In 1960s, Professor Sobhan along with other nationalist economists contributed to the drafting of six-points programme that became the basis for the struggle for autonomy in the then East Pakistan. Various writings of this young Cambridge trained economist on regional disparity between West Pakistan (Pakistan since 1971) and East Pakistan (Bangladesh since 1971) played a successful role in fomenting nationalist aspirations of the people of Bangladesh. During the liberation war for Bangladesh from 26 March to 16 December 1971), he was a roving ambassador of Bangladesh and lobbied for Bangladesh in the United States.
After the independence of Bangladesh he was appointed a member of the Planning Commission in 1972. He left the country after he was asked to quit. Upon his return to Bangladesh in 1982, he continued to be active in economic research and policy debates first with Bangladesh Institute of Development Studies (BIDS) and later he founded the Centre for Policy Dialogue, a leading think-tank in South Asia. Currently he is the chairman of CPD. CPD contributes on the important policy issues and arranges open public discussions. Mainly its for promoting an effective governance. He has authored over two dozens books and numerous articles both in professional journals as well as popular media. He was also made an advisor of the Caretaker Government in Bangladesh in 1990-91.
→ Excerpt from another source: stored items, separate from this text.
(** Registering a freshly allocated root at a path nobody has. *)
Lemma evolves_register (w : world) (x : rootModule) (m : rootModuleManager)
      (t : list event) :
  rms m = rms (rmm w) ++ [length (heap w)] ->
  Path x ∉ registered_paths w ->
  waitingQueue (pool m) ⊆ waitingQueue (pool (rmm w)) ++ [length (heap w)] ->
  evolves w (mkWorld (heap w ++ [x]) m (env w) t).
Proof.
  intros Hr Hx Hq. split; simpl.
  - intros l rm H. exists rm. split; [|apply same_seed_refl].
    now apply lookup_app_l_Some.
  - rewrite Hr. now apply prefix_app_r.
  - intros [V Q N].
    set (w' := mkWorld (heap w ++ [x]) m (env w) t).
    assert (Hold : forall l, l ∈ rms (rmm w) -> deref w' l = deref w l).
    { intros l Hl. apply (deref_alloc_old w w' x); [reflexivity|].
      rewrite Forall_forall in V. now apply V. }
    split; simpl.
    + rewrite Hr, length_app. simpl. apply Forall_app. split.
      * eapply Forall_impl; [exact V|]. simpl. lia.
      * apply Forall_singleton. lia.
    + rewrite length_app. simpl. apply Forall_forall. intros l Hl.
      apply Hq in Hl. apply elem_of_app in Hl as [Hl|Hl].
      * rewrite Forall_forall in Q. specialize (Q _ Hl). simpl in Q. lia.
      * apply list_elem_of_singleton in Hl. lia.
    + unfold registered_paths. simpl. rewrite Hr, map_app. simpl.
      rewrite (deref_alloc_new w w' x) by reflexivity.
      replace (map (fun rm => Path (deref w' rm)) (rms (rmm w)))
        with (registered_paths w).
      * apply NoDup_app. split; [exact N|]. split.
        -- intros p Hp Hp'. apply list_elem_of_singleton in Hp'. now subst.
        -- apply NoDup_singleton.
      * unfold registered_paths. apply map_ext_in. intros a Ha.
        f_equal. symmetry. apply Hold. now apply list_elem_of_In.
Qed.

Lemma evolves_Add (ctx : context) (dir : string) (w : world) :
  evolves w (after (AddAndStartLoadingRootModule ctx dir) w).
Proof.
  unfold after.
  destruct (rootModuleByPath w (Clean dir)) as [rm|] eqn:Hf.
  { rewrite (Add_registered _ _ _ _ Hf). apply evolves_refl. }
  destruct (discovery w (Clean dir)).2 as [e|] eqn:He.
  { rewrite (Add_factory_error _ _ _ _ Hf He). apply evolves_alloc. }
  apply rootModuleByPath_None in Hf.
  destruct (syncLoading (rmm w)) eqn:Hs.
  - rewrite Add_sync by (try apply rootModuleByPath_None; assumption).
    apply evolves_register; simpl; auto.
    apply list_subseteq_app_l. reflexivity.
  - rewrite Add_async by (try apply rootModuleByPath_None; assumption).
    apply evolves_register; simpl; auto.
Qed.

Theorem step_evolves (w w' : world) : step w w' -> evolves w w'.
Proof.
  intros []; unfold SetTerraformExecPath, SetTerraformExecLogPath,
    SetTerraformExecTimeout.
  - apply evolves_Add.
  - apply mono_SchemaForPath.
  - apply mono_CancelLoading.
  - apply evolves_rmm; reflexivity.
  - apply evolves_rmm; reflexivity.
  - apply evolves_rmm; reflexivity.
  - apply mono_InitAndUpdateRootModule.
  - apply mono_workerPool_run.
  - apply mono_emit.
  - apply evolves_env.
Qed.

Theorem steps_evolves (w w' : world) : steps w w' -> evolves w w'.
Proof.
  induction 1 as [|a b c Hab _ IH]; [apply evolves_refl|].
  eapply evolves_trans; [apply step_evolves|]; eassumption.
Qed.

Lemma wf_new (e : Env) : wf (newRootModuleManager e).
Proof. split; simpl; constructor. Qed.

(** Every state the program can be in satisfies the registry invariant. *)
Lemma reachable_wf (e : Env) (w : world) :
  steps (newRootModuleManager e) w -> wf w.
Proof. intros H. apply (ev_wf _ _ (steps_evolves _ _ H)), wf_new. Qed.

(** X1: in every state the program reaches from a new manager, no two
    registered roots have the same path, and every registered pointer refers
    to a root module. *)
Theorem registered_paths_are_unique (e : Env) (w : world) :
  steps (newRootModuleManager e) w ->
  NoDup (registered_paths w) /\
  Forall (fun rm => rm < length (heap w)) (rms (rmm w)).
Proof. intros H. destruct (reachable_wf e w H) as [V _ N]. now split. Qed.

(** X2: the registry is append-only and the path of a root never changes:
    whatever the program does, the roots registered before are the first
    roots of the registry afterwards, in the same order and at the same
    paths. *)
Theorem registry_is_append_only (w w' : world) :
  steps w w' ->
  rms (rmm w) `prefix_of` rms (rmm w') /\
  forall rm x, heap w !! rm = Some x ->
    exists x', heap w' !! rm = Some x' /\ rm_path x' = rm_path x.
Proof.
  intros H. destruct (steps_evolves _ _ H) as [Hh Hp _]. split; [exact Hp|].
  intros rm x Hx. destruct (Hh _ _ Hx) as (x' & Hx' & Hs & _).
  now exists x'.
Qed.

(** A registration that returns a root has appended it, seeded with the
    cleaned path and the manager's current defaults. *)
Lemma Add_registers (ctx : context) (dir : string) (w : world) (rm : loc) :
  (result (AddAndStartLoadingRootModule ctx dir) w).1 = Some rm ->
  let w1 := after (AddAndStartLoadingRootModule ctx dir) w in
  rm = length (heap w) /\
  rootModuleByPath w (Clean dir) = None /\
  rms (rmm w1) = rms (rmm w) ++ [rm] /\
  exists x, heap w1 !! rm = Some x /\
            same_seed (newEntity w (Clean dir)) x.
Proof.
  unfold result, after.
  destruct (rootModuleByPath w (Clean dir)) as [r|] eqn:Hf.
  { rewrite (Add_registered _ _ _ _ Hf). discriminate. }
  destruct (discovery w (Clean dir)).2 as [e|] eqn:He.
  { rewrite (Add_factory_error _ _ _ _ Hf He). discriminate. }
  destruct (syncLoading (rmm w)) eqn:Hs.
  - rewrite (Add_sync _ _ _ Hf He Hs). simpl. intros [= <-].
    repeat split; try reflexivity.
    eexists. split; [apply lookup_alloc|]. repeat split.
  - rewrite (Add_async _ _ _ Hf He Hs). simpl. intros [= <-].
    repeat split; try reflexivity.
    eexists. split; [apply lookup_alloc|]. repeat split.
Qed.

(** A registered root stays registered, at the same path. *)
Lemma registered_persists (w w' : world) (rm : loc) (x : rootModule) :
  evolves w w' -> rm ∈ rms (rmm w) -> heap w !! rm = Some x ->
  rm ∈ rms (rmm w') /\
  exists x', heap w' !! rm = Some x' /\ same_seed x x'.
Proof.
  intros [Hh [k Hk] _] Hin Hx. split.
  - rewrite Hk. apply elem_of_app. now left.
  - now apply Hh.
Qed.

(** C1: once a directory has been registered, a later registration of a
    directory with the same cleaned path, whatever happened in between,
    returns the "already added" error, changes nothing, and the registry
    holds exactly one root whose path is the cleaned path. *)
Theorem second_registration_is_rejected
    (w w2 : world) (ctx ctx' : context) (d d' : string) (rm : loc) :
  wf w ->
  (result (AddAndStartLoadingRootModule ctx d) w).1 = Some rm ->
  steps (after (AddAndStartLoadingRootModule ctx d) w) w2 ->
  Clean d' = Clean d ->
  AddAndStartLoadingRootModule ctx' d' w2 =
    ((None, Some (ErrAlreadyAdded (Clean d))), w2) /\
  rootsAt w2 (Clean d) = [rm].
Proof.
  intros Hwf Hres Hsteps Hd.
  destruct (Add_registers _ _ _ _ Hres) as (_ & _ & Hrms & x & Hx & Hseed).
  set (w1 := after (AddAndStartLoadingRootModule ctx d) w) in *.
  assert (Hin1 : rm ∈ rms (rmm w1)).
  { rewrite Hrms. apply elem_of_app. right. now apply list_elem_of_singleton. }
  apply steps_evolves in Hsteps.
  destruct (registered_persists _ _ _ _ Hsteps Hin1 Hx)
    as (Hin2 & x' & Hx' & Hseed').
  assert (Hwf2 : wf w2).
  { apply (ev_wf _ _ Hsteps). apply (ev_wf _ _ (evolves_Add ctx d w)), Hwf. }
  assert (Hp : Path (deref w2 rm) = Clean d).
  { rewrite (deref_lookup _ _ _ Hx'). unfold Path.
    destruct Hseed' as [-> _]. now destruct Hseed as [-> _]. }
  split.
  - rewrite <- Hd. eapply Add_registered.
    rewrite Hd. apply rootModuleByPath_unique; [apply Hwf2 | exact Hin2 | exact Hp].
  - apply rootsAt_unique; [apply Hwf2 | exact Hin2 | exact Hp].
Qed.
Professor Sobhan's cohorts at Cambridge included prominent economists of the Indian subcontinent such as Amartya Sen, Manmohan Singh, and Mahbub ul Haq. Sobhan continues to play an active role in the civil society movement in South Asia. He is a leading public intellectual in Bangladesh.
He was married to Salma Sobhan who was a Barrister and a human rights activist, who died in 2003. He is currently married to Dr. Rownaq Jahan, a political scientist at Columbia University Rehman Sobhan's father Khondker Fazle Sobhan served as Pakistan's ambassador to Kenya. Rehman Sobhan's younger brother, Farooq Sobhan, an eminent diplomat is the President of Bangladesh Enterprise Institute, a leading think tank of the country.
Rehman Sobhan was awarded the Indepence Award, the top-most state award of Bangladesh in 2008. The citation said that the award was being given in recognition of his glorious and excellent contribution to research and training.[2]